Personal information
- Full name: Julio Édson Uribe Elera
- Date of birth: 9 May 1982 (age 44)
- Place of birth: Lima, Peru
- Height: 1.71 m (5 ft 7 in)
- Position: Midfielder

Senior career*
- Years: Team / Apps / (Gls)
- 1999–2000: Juan Aurich / 4 / (0)
- 2001: Deportivo Maldonado / 10 / (0)
- 2001–2002: Jaguares Colima / 0 / (0)
- 2002–2003: Atlético Huracán / 3 / (0)
- 2003: Alianza Atlético / 1 / (0)
- 2004: Estudiantes Medicina / 7 / (0)
- 2005–2006: Unión Huaral / 28 / (1)
- 2006: Coronel Bolognesi / 5 / (0)
- 2007–2009: Cienciano / 69 / (4)
- 2009–2010: Total Chalaco / 73 / (0)
- 2011: Târgu Mureş / 0 / (0)
- 2011: Unión Comercio / 10 / (0)
- 2012: Real Garcilaso / 37 / (1)
- 2013–2014: Alianza Lima / 29 / (0)
- 2015: Cienciano / 10 / (0)
- 2015–2016: Universidad Técnica de Cajamarca / 55 / (1)

International career
- 2001: Peru / 2 / (0)

= Édson Uribe =

Peruvian footballer

Julio Édson Uribe Elera (born 9 May 1982 in Lima) is a Peruvian former professional footballer who played as a midfielder. He is the son of Julio César Uribe.

==International career==
Uribe played for the Peru U20 national team team in the 2001 Sudamericana sub-20.

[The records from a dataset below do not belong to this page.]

(* ===== verification/TunnelRelay.v ===== *)
(** * Relaying through the tunnel (tunnel/server, tunnel/client)

    What happens after a hello: the control streams of both sides, the relay of one TCP
    connection through the two byte pumps, the status page, and the client's session and
    reconnects.  QUIC and TLS are not modelled: a stream is the bytes written to it. *)

From S2P Require Import Prelude RustStr Tunnel.

(** ** Byte pumps

    One turn of a pump: what the read gives (at most 64 KiB, an end, an error), how
    [write_all] ends, and whether the chunk is flushed. *)
Inductive ReadOutcome : Type := RData (chunk : str) | REof | RErr.
(** The chunk is out, or the write fails after that many bytes of it. *)
Inductive WriteOutcome : Type := WAll | WFailed (sent : nat).
Record Turn := mkTurn { tn_read : ReadOutcome; tn_write : WriteOutcome; tn_flush : bool }.

Definition BUF : N := 64 * 1024.

(** The bytes written, how many were counted, and whether the loop has ended.  A chunk
    whose write fails is not counted, whatever part of it went out. *)
Fixpoint pump (turns : list Turn) (out : str) (count : N) : str * N * bool :=
  match turns with
  | [] => (out, count, false)
  | t :: turns =>
    match tn_read t with
    | RData chunk =>
      match tn_write t with
      | WFailed sent => (out ++ take sent chunk, count, true)
      | WAll =>
        let out := out ++ chunk in
        let count := (count + N.of_nat (length chunk)) mod 2 ^ 64 in
        if negb (tn_flush t) then (out, count, true) else pump turns out count
      end
    | REof | RErr => (out, count, true)
    end
  end.

Record Relay := mkRelay {
  rl_to_client : str;
  rl_from_client : str;
  rl_counts : N * N;
  rl_done : bool;
}.

(** [join!] of the two directions: the relay is over when both loops are. *)
Definition pipe_tcp_quic (c2s s2c : list Turn) : Relay :=
  let '(a, na, da) := pump c2s [] 0 in
  let '(b, nb, db) := pump s2c [] 0 in
  mkRelay a b (na, nb) (da && db).

(** ** The server *)

(** [forward_accepted]: the bytes put on a stream of the session's connection, header
    frame first, and the accounting when the relay is over. *)
Definition relay_accepted `{JsonCodec OpenConn} (name : str) (c2s s2c : list Turn) (st : AppState)
    : option (nat * result ProtoError (str * Relay)) * AppState :=
  match forward_accepted name st with
  | None => (None, st)
  | Some conn =>
    match write_frame (mkOpenConn name) with
    | Err e => (Some (conn, Err e), st)
    | Ok frame =>
      let r := pipe_tcp_quic c2s s2c in
      (Some (conn, Ok (frame ++ rl_to_client r, r)),
       if rl_done r then count_stream name (rl_counts r).1 (rl_counts r).2 st else st)
    end
  end.

(** The frames of a client after its hello: a ping is answered, all else ends the loop.
    [sent]: whether the answer can be written. *)
Fixpoint control_loop (frames : list (result ProtoError ClientControl * bool)) (pongs : nat) : nat * bool :=
  match frames with
  | [] => (pongs, false)
  | (Ok Ping, sent) :: frames => if sent : bool then control_loop frames (S pongs) else (pongs, true)
  | (Ok (Hello _ _), _) :: _ => (pongs, true)
  | (Err _, _) :: _ => (pongs, true)
  end.

(** [keys] is the order in which the map lists the tunnels. *)
Definition reject_message (keys : list str) (e : HelloError) : str :=
  match e with
  | InvalidToken => bs "invalid token"
  | UnknownTunnel name =>
    bs "unknown tunnel `" ++ name ++ bs "` (server has: " ++ (if is_empty keys then bs "(none)" else join ", " keys) ++ bs ")"
  | NoTunnelsRequested => bs "no tunnels requested"
  end.

(** The reply to the first frame, which must be a hello. *)
Definition hello_reply `{JsonCodec ClientControl} (iter : gmap str N -> list str) (conn : nat) (remote : str)
    (control : str) (st : AppState) : option ServerControl * AppState :=
  match read_frame control with
  | Ok (Hello token wanted, _) =>
    match handle_hello conn remote token wanted st with
    | (Ok granted, st) => (Some (HelloOk granted), st)
    | (Err e, st) => (Some (HelloErr (reject_message (iter (as_tunnels st)) e)), st)
    end
  | _ => (None, st)
  end.

(** The life of a connection with nothing between: the reply is written, or not, which
    ends the handler; else the session is cleared when the connection is over. *)
Definition handle_connection `{JsonCodec ClientControl} (iter : gmap str N -> list str) (conn : nat) (remote control : str) (written : bool)
    (st : AppState) : option ServerControl * AppState :=
  match hello_reply iter conn remote control st with
  | (Some (HelloOk granted), st) => (Some (HelloOk granted), if written then handle_closed remote st else st)
  | r => r
  end.

Record TunnelStatusEntry := mkStatusEntry {
  se_name : str;
  se_remote_port : N;
  se_connected : bool;
  se_client_addr : option str;
  se_bytes_to_client : N;
  se_bytes_from_client : N;
  se_streams : N;
}.
Record TunnelStatus := mkTunnelStatus { st_online : bool; st_bytes_to_client : N; st_bytes_from_client : N; st_tunnels : list TunnelStatusEntry }.

Definition status_entry (st : AppState) (np : str * N) : TunnelStatusEntry :=
  let '(name, port) := np in
  let active := bool_decide (name ∈ from_option cs_tunnels ∅ (as_session st)) in
  let c := default (mkTunnelCounters 0 0 0) (as_counters st !! name) in
  mkStatusEntry name port (is_some (as_session st) && active) (if active then cs_addr <$> as_session st else None)
    (to_client c) (from_client c) (tc_streams c).

Definition wrapping_sum (l : list N) : N := foldl (fun a b => (a + b) mod 2 ^ 64) 0 l.

(** [iter] is the order in which the map lists the tunnels. *)
Definition status_handler (iter : gmap str N -> list (str * N)) (st : AppState) : TunnelStatus :=
  let entries := status_entry st <$> iter (as_tunnels st) in
  mkTunnelStatus (is_some (as_session st)) (wrapping_sum (se_bytes_to_client <$> entries)) (wrapping_sum (se_bytes_from_client <$> entries)) entries.

(** *** Start of the server *)

Record TunnelServerConfig := mkTunnelServerConfig { tsc_bind : str; tsc_token : str; tsc_status_bind : str; tsc_tunnels : list TunnelDef }.

Inductive ServerStartError : Type :=
| BadTunnels (e : ConfigError)
| PortUnavailable (name : str) (port : N)
| BadStatusBind (addr : str)
| BadBind (addr : str)
| NoEndpoint.

(** The listeners of the tunnels, in the order the map lists them; [free]: a loopback
    port can be bound. *)
Fixpoint bind_tunnels (free : N -> bool) (tunnels : list (str * N)) : result ServerStartError (list (str * N)) :=
  match tunnels with
  | [] => Ok []
  | (name, port) :: rest =>
    if negb (free port) then Err (PortUnavailable name port)
    else bound ← bind_tunnels free rest; Ok ((name, port) :: bound)
  end.

Section server_main.
Context {Addr : Type}.
(** [SocketAddr::from_str], and whether the QUIC endpoint can be set up. *)
Variable parse_addr : str -> option Addr.
Variable endpoint : Addr -> bool.

(** [main] up to its accept loop: the state, the ports that are listened on, the address
    of the status page and that of the control connections. *)
Definition server_main (iter : gmap str N -> list (str * N)) (free : N -> bool) (cfg : TunnelServerConfig)
    : result ServerStartError (AppState * list (str * N) * option Addr * Addr) :=
  tunnels ← (match load_tunnels (tsc_tunnels cfg) with Ok m => Ok m | Err e => Err (BadTunnels e) end);
  let st := app_start (tsc_token cfg) tunnels in
  bound ← bind_tunnels free (iter tunnels);
  status ← (if is_empty (trim (tsc_status_bind cfg)) then Ok None
            else match parse_addr (tsc_status_bind cfg) with Some a => Ok (Some a) | None => Err (BadStatusBind (tsc_status_bind cfg)) end);
  bind ← ok_or (parse_addr (tsc_bind cfg)) (BadBind (tsc_bind cfg));
  if endpoint bind then Ok (st, bound, status, bind) else Err NoEndpoint.

End server_main.

(** ** The client *)

Record ClientTunnel := mkClientTunnel { ct_name : str; ct_local : str }.
Record ClientConfig := mkClientConfig { cc_server : str; cc_token : str; cc_reconnect_secs : N; cc_tunnels : list ClientTunnel }.

(** The hello of a session. *)
Definition client_hello (cfg : ClientConfig) : ClientControl := Hello (cc_token cfg) (ct_name <$> cc_tunnels cfg).

(** [collect] into a map keeps the last of two tunnels with one name. *)
Definition local_map (cfg : ClientConfig) : gmap str str :=
  foldl (fun m t => <[ct_name t := ct_local t]> m) ∅ (cc_tunnels cfg).

Inductive SessionError : Type := NoReply | ServerRejected (message : str) | UnexpectedReply.

Definition session_start (reply : result ProtoError ServerControl) : result SessionError (list TunnelGranted) :=
  match reply with
  | Err _ => Err NoReply
  | Ok (HelloOk granted) => Ok granted
  | Ok (HelloErr message) => Err (ServerRejected message)
  | Ok Pong => Err UnexpectedReply
  end.

Inductive OpenError : Type := BadOpenFrame (e : ProtoError) | NoLocal (tunnel : str) | BadTarget (e : TargetError).

(** [handle_open_conn] on the bytes of a stream: where it dials, and the bytes for it. *)
Definition handle_open_conn `{JsonCodec OpenConn} (locals : gmap str str) (stream : str) : result OpenError (str * str) :=
  match read_frame stream with
  | Err e => Err (BadOpenFrame e)
  | Ok (open, rest) =>
    match locals !! oc_tunnel open with
    | None => Err (NoLocal (oc_tunnel open))
    | Some local => match dial_target local with Ok dial => Ok (dial, rest) | Err e => Err (BadTarget e) end
    end
  end.

(** The client's pump does not count. *)
Fixpoint client_pump (turns : list Turn) (out : str) : str * bool :=
  match turns with
  | [] => (out, false)
  | t :: turns =>
    match tn_read t with
    | RData chunk =>
      match tn_write t with
      | WFailed sent => (out ++ take sent chunk, true)
      | WAll => if negb (tn_flush t) then (out ++ chunk, true) else client_pump turns (out ++ chunk)
      end
    | REof | RErr => (out, true)
    end
  end.

(** What went to the server and to the target, and whether both loops have ended. *)
Definition client_pipe_tcp_quic (c2s s2c : list Turn) : str * str * bool :=
  let '(a, da) := client_pump c2s [] in
  let '(b, db) := client_pump s2c [] in
  (a, b, da && db).

(** The keepalive: a ping every 20 seconds until one is not answered with a pong. *)
Fixpoint keepalive (answers : list (bool * result ProtoError ServerControl)) (pings : nat) : nat * bool :=
  match answers with
  | [] => (pings, false)
  | (false, _) :: _ => (pings, true)
  | (true, Ok Pong) :: answers => keepalive answers (S pings)
  | (true, _) :: _ => (S pings, true)
  end.

(** [main]: a session after the other, with at least one second between them. *)
Definition reconnect_delay (cfg : ClientConfig) : N := N.max 1 (cc_reconnect_secs cfg).
Definition client_starts (cfg : ClientConfig) : bool := negb (is_empty (cc_tunnels cfg)).

(** ** The pumps *)

(** A turn that ends the loop. *)
Definition ends_pump (t : Turn) : bool :=
  match tn_read t, tn_write t with RData _, WAll => negb (tn_flush t) | _, _ => true end.

(** What a turn reads, what of it is out and counted, and what is out uncounted. *)
Definition chunk_of (t : Turn) : str := match tn_read t with RData chunk => chunk | _ => [] end.
Definition counted (t : Turn) : str := match tn_write t with WAll => chunk_of t | WFailed _ => [] end.
Definition uncounted (t : Turn) : str := match tn_write t with WAll => [] | WFailed sent => take sent (chunk_of t) end.
Definition written (t : Turn) : str := counted t ++ uncounted t.

(** The turns up to the first one that ends the loop. *)
Fixpoint turns_run (turns : list Turn) : list Turn :=
  match turns with [] => [] | t :: turns => t :: (if ends_pump t then [] else turns_run turns) end.

Lemma pump_spec turns out count : count < 2 ^ 64 ->
  pump turns out count =
  (out ++ concat (written <$> turns_run turns), (count + N.of_nat (length (concat (counted <$> turns_run turns)))) mod 2 ^ 64,
   existsb ends_pump turns).
Proof.
  revert out count. induction turns as [|[rd w f] turns IH]; intros out count Hc.
  { cbn. by rewrite app_nil_r, N.add_0_r, N.mod_small. }
  cbn [pump turns_run existsb].
  destruct rd as [chunk| |], w as [|sent]; cbn [ends_pump tn_read tn_write tn_flush orb];
    try (cbn; rewrite ?take_nil; cbn; by rewrite ?app_nil_r, N.add_0_r, N.mod_small).
  destruct f; cbn [negb orb fmap list_fmap concat].
  - change (written (mkTurn (RData chunk) WAll true)) with (chunk ++ []). change (counted (mkTurn (RData chunk) WAll true)) with chunk.
    rewrite IH by (apply N.mod_lt; done). rewrite app_nil_r, <- app_assoc, length_app, Nat2N.inj_add, N.Div0.add_mod_idemp_l, N.add_assoc. done.
  - cbn. by rewrite !app_nil_r.
Qed.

Uribe made his senior debut with the Peru senior national team against Paraguay in his team's first game in the 2001 Copa América. His father Julio César Uribe was the manager at the time and put Édson in for Abel Lobatón in the 68th minute of the match, which finished in a 3–3 draw. In total he earned two caps for the Peru national team.